● **Problem description**
Take the line containing "unfold is_u32 in" and every line after it to the end of the data, and write them out exactly as they appear.

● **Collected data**
++++++++

Lemma maps_frame e kpage va : table_of e = kpage → Z.odd e = true → 0 ≤ e < 2 ^ 30 →
  PHYS_BASE ≤ kpage < 2 ^ 32 → maps e va = Some (kpage + va mod 4096).
Proof.
  intros Et O Be K. unfold maps. rewrite O, Et, u32_small by (unfold is_u32, PHYS_BASE in *; lia).
  pose proof (Z.mod_pos_bound e 4096). rewrite (proj2 (Z.ltb_lt _ _)); [done|].
  unfold PHYS_BASE. lia.
Qed.

Lemma pte_addr_nonnull s pd va : pd_wf s pd → user_addr va →
  entry s pd (pd_no va) ≠ 0 → (pte_addr s pd va =? NULL) = false.
Proof.
  intros W Hva Ne. destruct (pd_entries s pd W _ (pd_no_bound _ Hva)) as [|P]; [done|].
  unfold pte_addr. apply Z.eqb_neq in Ne as ->. apply Z.eqb_neq.
  pose proof (table_kernel _ _ (pde_table _ _ _ P)). pose proof (pt_no_bound va).
  unfold NULL, PHYS_BASE in *. lia.
Qed.

(** C16: [pagedir_set_page] maps the page [upage], which is not mapped, to the frame [kpage] and
    [pagedir_get_page] translates by it: afterwards the addresses of [upage], and
    they only, lead to [kpage], each at its offset.  It fails, and then changes
    nothing, only when a page table is missing and the kernel pool has no page
    for it.  The directory stays well formed. *)
Theorem pagedir_set_page_correct init_page_dir ram s pd upage kpage w :
  vm_wf s → pd_wf s pd → pd ≠ init_page_dir →
  user_addr upage → upage mod 4096 = 0 → frame_ok ram kpage →
  Z.odd (pte s pd upage) = false →
  ∃ s' ok, pagedir_set_page init_page_dir ram s pd upage kpage w = Some (s', ok) ∧
    vm_wf s' ∧ pd_wf s' pd ∧
    (ok = false → s' = s ∧ no_kernel_page s) ∧
    ∀ ua, user_addr ua → pagedir_get_page s' pd ua =
      if ok && same_page ua upage then Some (kpage + ua mod 4096) else pagedir_get_page s pd ua.
Proof.
  intros V W Hi Hu Hal (Ka & Kb & Kr) HP.
  unfold pagedir_set_page, vtop, is_kernel_vaddr, is_user_vaddr.
  rewrite !pg_ofs_eq, Hal, Ka, (proj2 (Z.ltb_lt upage PHYS_BASE)), (proj2 (Z.leb_le PHYS_BASE kpage)),
    (proj2 (Z.eqb_neq pd init_page_dir)) by (done || lia || apply Hu).
  cbn [Z.eqb ASSERT mbind option_bind negb].
  change PTSHIFT with 12. rewrite Z.shiftr_div_pow2, (proj2 (Z.ltb_lt _ ram)) by done.
  cbn [ASSERT mbind option_bind].
  destruct (lookup_create_ok s pd upage V W Hu) as (s1 & r & -> & [(-> & -> & F)|(-> & Ne & V1 & W1 & K)]);
    cbn [mbind option_bind].
  { exists s, false. split; [done|]. split; [done|]. split; [done|]. by split. }
  pose proof (pte_addr_load s1 pd upage W1 Hu) as L.
  rewrite pte_addr_nonnull in L |- * by done. destruct L as [_ L]. cbn [negb]. rewrite L, has_P, K, HP by done.
  cbn [negb ASSERT mbind option_bind].
  destruct (pte_create_user_ok kpage w Ka Kb) as (e & -> & Et & O & Be). cbn [mbind option_bind].
  fold (write s1 (pte_addr s1 pd upage) e).
  destruct (write_pte s1 pd upage e W1 Hu) as [W2 P2]; [unfold is_u32; lia|done|].
  eexists _, true. split; [done|]. split; [by apply write_vm_wf|]. split; [done|]. split; [done|].
  intros ua Hua. rewrite !get_page_ok, P2 by done. cbn [andb].
  destruct (same_page ua upage); [by apply maps_frame|]. by rewrite K.
Qed.

(** ** Clearing an entry *)

Lemma invalidate_ok cr3 init pd : cr3 < PHYS_BASE → PHYS_BASE ≤ pd →
  is_Some (invalidate_pagedir init cr3 pd).
Proof.
  intros H K. unfold invalidate_pagedir, active_pd, ptov, pagedir_activate, vtop, is_kernel_vaddr.
  rewrite (proj2 (Z.ltb_lt cr3 PHYS_BASE)) by done. cbn [ASSERT mbind option_bind].
  destruct (_ =? pd); [|by eexists].
  rewrite (proj2 (Z.eqb_neq pd NULL)) by (unfold NULL, PHYS_BASE in *; lia).
  rewrite (proj2 (Z.leb_le PHYS_BASE pd)) by done. by eexists.
Qed.

Lemma land_not_1 e : is_u32 e → Z.land e (not32 1) = e - e mod 2.
Proof. intros. change 1 with (Z.ones 1). by rewrite land_not_ones. Qed.

(** [pagedir_clear_page] unmaps the page [upage], and it only: its
    addresses translate to nothing and every other address as before. *)
Theorem pagedir_clear_page_correct init cr3 s pd upage :
  vm_wf s → pd_wf s pd → user_addr upage → upage mod 4096 = 0 → cr3 < PHYS_BASE →
  ∃ s' cr3', pagedir_clear_page init s cr3 pd upage = Some (s', cr3') ∧
    vm_wf s' ∧ pd_wf s' pd ∧
    ∀ ua, user_addr ua → pagedir_get_page s' pd ua =
      if same_page ua upage then Some NULL else pagedir_get_page s pd ua.
Proof.
  intros V W Hu Hal Hc. unfold pagedir_clear_page, is_user_vaddr.
  rewrite pg_ofs_eq, Hal, (proj2 (Z.ltb_lt upage PHYS_BASE)) by apply Hu.
  cbn [Z.eqb ASSERT mbind option_bind]. rewrite lookup_page_ok by done. cbn [mbind option_bind].
  pose proof (pte_addr_load s pd upage W Hu) as L.
  assert (∀ ua, same_page ua upage = true → pte s pd ua = pte s pd upage) as Es.
  { intros ua. rewrite same_page_no, andb_true_iff, !Z.eqb_eq. unfold pte. by intros [-> ->]. }
  assert (Z.odd (pte s pd upage) = false → ∀ ua, user_addr ua → pagedir_get_page s pd ua =
    if same_page ua upage then Some NULL else pagedir_get_page s pd ua) as Un.
  { intros O ua Hua. destruct (same_page ua upage) eqn:E; [|done].
    rewrite get_page_ok, Es by done. unfold maps. by rewrite O. }
  destruct (pte_addr s pd upage =? NULL) eqn:En; cbn [negb andb].
  { exists s, cr3. split; [done|]. split; [done|]. split; [done|]. apply Un. by rewrite L. }
  destruct L as [Ne L]. rewrite L, has_P. destruct (Z.odd (pte s pd upage)) eqn:O.
  2: { exists s, cr3. split; [done|]. split; [done|]. split; [done|]. by apply Un. }
  unfold clear_bits. rewrite L. fold (write s (pte_addr s pd upage) (Z.land (pte s pd upage) (not32 PTE_P))).
  destruct (invalidate_ok cr3 init pd Hc) as [c ->]; [apply W|]. cbn [mbind option_bind].
  assert (is_u32 (pte s pd upage)) as Hp by (rewrite <-L; apply load32_u32).
  pose proof (Z.mod_pos_bound (pte s pd upage) 2 ltac:(lia)).
  assert (Z.odd (Z.land (pte s pd upage) (not32 PTE_P)) = false) as O'.
  { unfold PTE_P. rewrite land_not_1 by done. rewrite Zmod_odd, O, Z.odd_sub, O. done. }
  destruct (write_pte s pd upage (Z.land (pte s pd upage) (not32 PTE_P)) W Hu) as [W' P'];
    [unfold PTE_P; rewrite land_not_1 by done; rewrite Zmod_odd, O in *|done|].
  { unfold is_u32 in *. destruct (decide (pte s pd upage = 0)) as [E|]; [by rewrite E in O|lia]. }
  eexists _, _. split; [done|]. split; [by apply write_vm_wf|]. split; [done|].
  intros ua Hua. rewrite !get_page_ok, P' by done.
  destruct (same_page ua upage); [|done]. unfold maps. by rewrite O'.
Qed.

++++++++

● **Response below**
  { unfold is_u32 in *. destruct (decide (pte s pd upage = 0)) as [E|]; [by rewrite E in O|lia]. }
  eexists _, _. split; [done|]. split; [by apply write_vm_wf|]. split; [done|].
  intros ua Hua. rewrite !get_page_ok, P' by done.
  destruct (same_page ua upage); [|done]. unfold maps. by rewrite O'.
Qed.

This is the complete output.